> Assigned task
Only the lines from the first line of the records through the line containing "rewrite bool_decide_eq_false_2; [exact" belong in the answer. Copy them exactly.

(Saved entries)
****************************************

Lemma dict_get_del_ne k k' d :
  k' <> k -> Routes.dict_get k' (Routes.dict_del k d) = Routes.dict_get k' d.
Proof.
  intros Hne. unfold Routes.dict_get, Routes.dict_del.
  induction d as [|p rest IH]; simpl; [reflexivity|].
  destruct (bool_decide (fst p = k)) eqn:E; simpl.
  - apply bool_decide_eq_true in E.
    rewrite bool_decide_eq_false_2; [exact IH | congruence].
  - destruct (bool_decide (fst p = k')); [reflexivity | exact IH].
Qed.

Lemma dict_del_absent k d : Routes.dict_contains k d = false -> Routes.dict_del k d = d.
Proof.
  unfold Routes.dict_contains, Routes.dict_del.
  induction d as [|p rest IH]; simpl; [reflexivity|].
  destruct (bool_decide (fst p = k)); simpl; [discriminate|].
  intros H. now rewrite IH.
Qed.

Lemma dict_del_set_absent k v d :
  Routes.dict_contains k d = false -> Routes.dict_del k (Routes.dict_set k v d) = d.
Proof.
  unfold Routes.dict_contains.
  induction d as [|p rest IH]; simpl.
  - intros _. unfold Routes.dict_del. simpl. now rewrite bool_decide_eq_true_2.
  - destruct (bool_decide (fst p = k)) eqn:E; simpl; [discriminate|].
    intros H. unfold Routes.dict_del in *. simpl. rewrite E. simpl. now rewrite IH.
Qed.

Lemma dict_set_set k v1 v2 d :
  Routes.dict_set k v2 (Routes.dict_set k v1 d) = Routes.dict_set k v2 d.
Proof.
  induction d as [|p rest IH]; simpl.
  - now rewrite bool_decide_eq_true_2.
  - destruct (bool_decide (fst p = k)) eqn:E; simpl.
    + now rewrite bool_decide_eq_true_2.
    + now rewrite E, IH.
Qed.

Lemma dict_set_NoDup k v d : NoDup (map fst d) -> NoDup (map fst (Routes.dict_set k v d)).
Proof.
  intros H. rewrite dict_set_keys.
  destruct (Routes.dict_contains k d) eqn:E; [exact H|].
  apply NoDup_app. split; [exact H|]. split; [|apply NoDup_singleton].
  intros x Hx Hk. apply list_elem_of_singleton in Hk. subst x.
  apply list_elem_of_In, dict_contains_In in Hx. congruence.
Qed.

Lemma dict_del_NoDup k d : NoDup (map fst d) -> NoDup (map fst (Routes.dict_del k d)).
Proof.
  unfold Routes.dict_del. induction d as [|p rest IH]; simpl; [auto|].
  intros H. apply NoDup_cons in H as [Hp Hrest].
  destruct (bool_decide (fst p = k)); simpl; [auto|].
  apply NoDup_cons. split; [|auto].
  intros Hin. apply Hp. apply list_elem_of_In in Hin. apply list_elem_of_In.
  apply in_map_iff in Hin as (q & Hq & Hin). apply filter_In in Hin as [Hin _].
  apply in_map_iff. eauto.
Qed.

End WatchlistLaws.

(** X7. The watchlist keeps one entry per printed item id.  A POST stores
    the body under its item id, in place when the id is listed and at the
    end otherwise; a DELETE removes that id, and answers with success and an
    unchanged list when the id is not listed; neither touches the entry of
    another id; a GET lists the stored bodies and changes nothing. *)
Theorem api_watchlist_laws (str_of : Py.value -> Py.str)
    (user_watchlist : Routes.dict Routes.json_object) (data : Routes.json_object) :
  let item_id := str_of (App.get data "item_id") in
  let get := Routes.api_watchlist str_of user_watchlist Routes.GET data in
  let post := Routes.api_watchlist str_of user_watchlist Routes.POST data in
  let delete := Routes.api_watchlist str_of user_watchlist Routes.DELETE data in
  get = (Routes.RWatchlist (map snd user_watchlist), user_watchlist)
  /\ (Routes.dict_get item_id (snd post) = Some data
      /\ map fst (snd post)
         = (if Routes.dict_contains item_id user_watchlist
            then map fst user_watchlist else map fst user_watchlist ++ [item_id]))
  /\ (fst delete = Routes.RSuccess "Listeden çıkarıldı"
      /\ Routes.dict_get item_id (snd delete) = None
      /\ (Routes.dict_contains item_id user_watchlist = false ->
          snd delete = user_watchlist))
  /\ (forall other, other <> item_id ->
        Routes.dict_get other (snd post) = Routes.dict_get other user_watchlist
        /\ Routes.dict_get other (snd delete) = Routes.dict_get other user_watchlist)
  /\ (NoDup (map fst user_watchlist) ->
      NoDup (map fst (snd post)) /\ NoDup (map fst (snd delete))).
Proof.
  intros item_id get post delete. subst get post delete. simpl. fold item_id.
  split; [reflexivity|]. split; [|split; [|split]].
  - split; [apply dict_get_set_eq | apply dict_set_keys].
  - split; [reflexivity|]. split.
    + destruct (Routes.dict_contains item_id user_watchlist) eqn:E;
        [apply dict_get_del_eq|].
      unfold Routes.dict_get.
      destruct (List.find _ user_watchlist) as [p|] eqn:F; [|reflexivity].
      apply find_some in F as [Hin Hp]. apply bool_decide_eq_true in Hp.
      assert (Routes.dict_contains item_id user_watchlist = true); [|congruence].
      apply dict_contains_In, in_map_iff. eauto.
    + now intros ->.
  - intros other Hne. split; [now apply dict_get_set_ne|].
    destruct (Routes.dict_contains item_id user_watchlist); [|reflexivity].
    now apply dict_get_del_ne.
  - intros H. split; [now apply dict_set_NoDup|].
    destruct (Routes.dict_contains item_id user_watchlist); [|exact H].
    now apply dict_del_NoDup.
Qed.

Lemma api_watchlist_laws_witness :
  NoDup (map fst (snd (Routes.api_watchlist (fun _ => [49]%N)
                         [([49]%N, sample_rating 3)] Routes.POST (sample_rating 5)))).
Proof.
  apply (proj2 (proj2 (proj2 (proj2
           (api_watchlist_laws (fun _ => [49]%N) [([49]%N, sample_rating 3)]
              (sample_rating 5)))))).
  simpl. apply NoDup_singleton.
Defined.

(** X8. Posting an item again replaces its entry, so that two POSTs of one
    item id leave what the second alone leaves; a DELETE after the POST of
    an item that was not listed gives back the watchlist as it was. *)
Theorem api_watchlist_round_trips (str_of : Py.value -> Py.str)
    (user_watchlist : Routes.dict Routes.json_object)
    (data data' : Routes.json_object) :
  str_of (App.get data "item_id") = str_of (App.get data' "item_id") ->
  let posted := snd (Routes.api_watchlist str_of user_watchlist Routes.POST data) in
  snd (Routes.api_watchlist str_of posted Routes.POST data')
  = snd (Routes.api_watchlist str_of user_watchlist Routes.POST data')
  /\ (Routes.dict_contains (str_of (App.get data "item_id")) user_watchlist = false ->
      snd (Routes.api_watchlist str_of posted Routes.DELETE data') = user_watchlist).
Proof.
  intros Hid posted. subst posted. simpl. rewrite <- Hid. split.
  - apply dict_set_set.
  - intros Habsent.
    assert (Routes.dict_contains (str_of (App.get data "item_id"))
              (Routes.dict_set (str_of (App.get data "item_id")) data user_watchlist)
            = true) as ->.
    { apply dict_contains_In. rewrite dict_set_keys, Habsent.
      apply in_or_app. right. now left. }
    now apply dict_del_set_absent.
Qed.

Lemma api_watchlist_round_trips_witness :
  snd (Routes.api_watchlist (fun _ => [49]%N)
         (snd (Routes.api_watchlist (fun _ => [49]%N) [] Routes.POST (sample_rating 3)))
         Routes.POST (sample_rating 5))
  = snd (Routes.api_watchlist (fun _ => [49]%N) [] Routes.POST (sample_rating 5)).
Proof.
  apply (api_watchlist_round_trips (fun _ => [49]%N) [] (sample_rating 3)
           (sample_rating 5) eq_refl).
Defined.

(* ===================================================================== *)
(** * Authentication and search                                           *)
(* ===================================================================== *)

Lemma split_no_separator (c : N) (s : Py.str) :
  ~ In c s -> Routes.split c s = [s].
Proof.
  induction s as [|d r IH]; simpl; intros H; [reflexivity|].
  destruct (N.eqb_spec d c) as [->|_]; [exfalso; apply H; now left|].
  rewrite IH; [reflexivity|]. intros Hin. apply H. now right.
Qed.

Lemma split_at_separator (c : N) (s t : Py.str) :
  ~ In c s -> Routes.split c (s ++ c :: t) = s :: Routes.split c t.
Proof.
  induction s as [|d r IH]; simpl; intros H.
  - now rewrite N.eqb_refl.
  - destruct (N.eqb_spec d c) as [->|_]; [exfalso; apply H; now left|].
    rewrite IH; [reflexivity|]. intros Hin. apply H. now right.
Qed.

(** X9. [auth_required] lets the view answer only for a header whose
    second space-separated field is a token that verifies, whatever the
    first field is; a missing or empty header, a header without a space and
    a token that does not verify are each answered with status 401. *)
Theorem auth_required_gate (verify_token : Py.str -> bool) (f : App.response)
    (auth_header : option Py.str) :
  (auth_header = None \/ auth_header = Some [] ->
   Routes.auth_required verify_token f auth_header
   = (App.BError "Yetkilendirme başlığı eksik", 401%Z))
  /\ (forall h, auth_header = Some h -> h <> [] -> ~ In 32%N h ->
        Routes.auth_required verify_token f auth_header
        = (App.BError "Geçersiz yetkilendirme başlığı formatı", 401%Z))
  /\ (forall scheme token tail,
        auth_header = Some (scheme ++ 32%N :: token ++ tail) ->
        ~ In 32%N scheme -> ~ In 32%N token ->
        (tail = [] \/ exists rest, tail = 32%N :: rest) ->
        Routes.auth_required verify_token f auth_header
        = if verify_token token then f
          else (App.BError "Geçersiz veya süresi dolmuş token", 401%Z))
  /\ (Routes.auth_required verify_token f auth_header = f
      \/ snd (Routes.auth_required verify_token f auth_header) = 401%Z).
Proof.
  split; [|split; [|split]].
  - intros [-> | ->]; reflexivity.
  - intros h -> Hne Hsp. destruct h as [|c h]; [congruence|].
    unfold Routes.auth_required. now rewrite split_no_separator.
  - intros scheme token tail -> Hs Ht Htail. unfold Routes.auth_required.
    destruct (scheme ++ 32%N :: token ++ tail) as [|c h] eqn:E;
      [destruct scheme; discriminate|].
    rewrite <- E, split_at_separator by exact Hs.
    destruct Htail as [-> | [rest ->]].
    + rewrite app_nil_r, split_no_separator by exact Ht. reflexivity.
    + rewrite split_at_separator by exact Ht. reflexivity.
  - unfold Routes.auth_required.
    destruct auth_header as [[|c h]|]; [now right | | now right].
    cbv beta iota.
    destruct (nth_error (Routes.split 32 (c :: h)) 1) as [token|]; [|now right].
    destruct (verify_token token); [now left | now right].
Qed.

****************************************

> Solved exercise
Lemma dict_get_del_ne k k' d :
  k' <> k -> Routes.dict_get k' (Routes.dict_del k d) = Routes.dict_get k' d.
Proof.
  intros Hne. unfold Routes.dict_get, Routes.dict_del.
  induction d as [|p rest IH]; simpl; [reflexivity|].
  destruct (bool_decide (fst p = k)) eqn:E; simpl.
  - apply bool_decide_eq_true in E.
    rewrite bool_decide_eq_false_2; [exact IH | congruence].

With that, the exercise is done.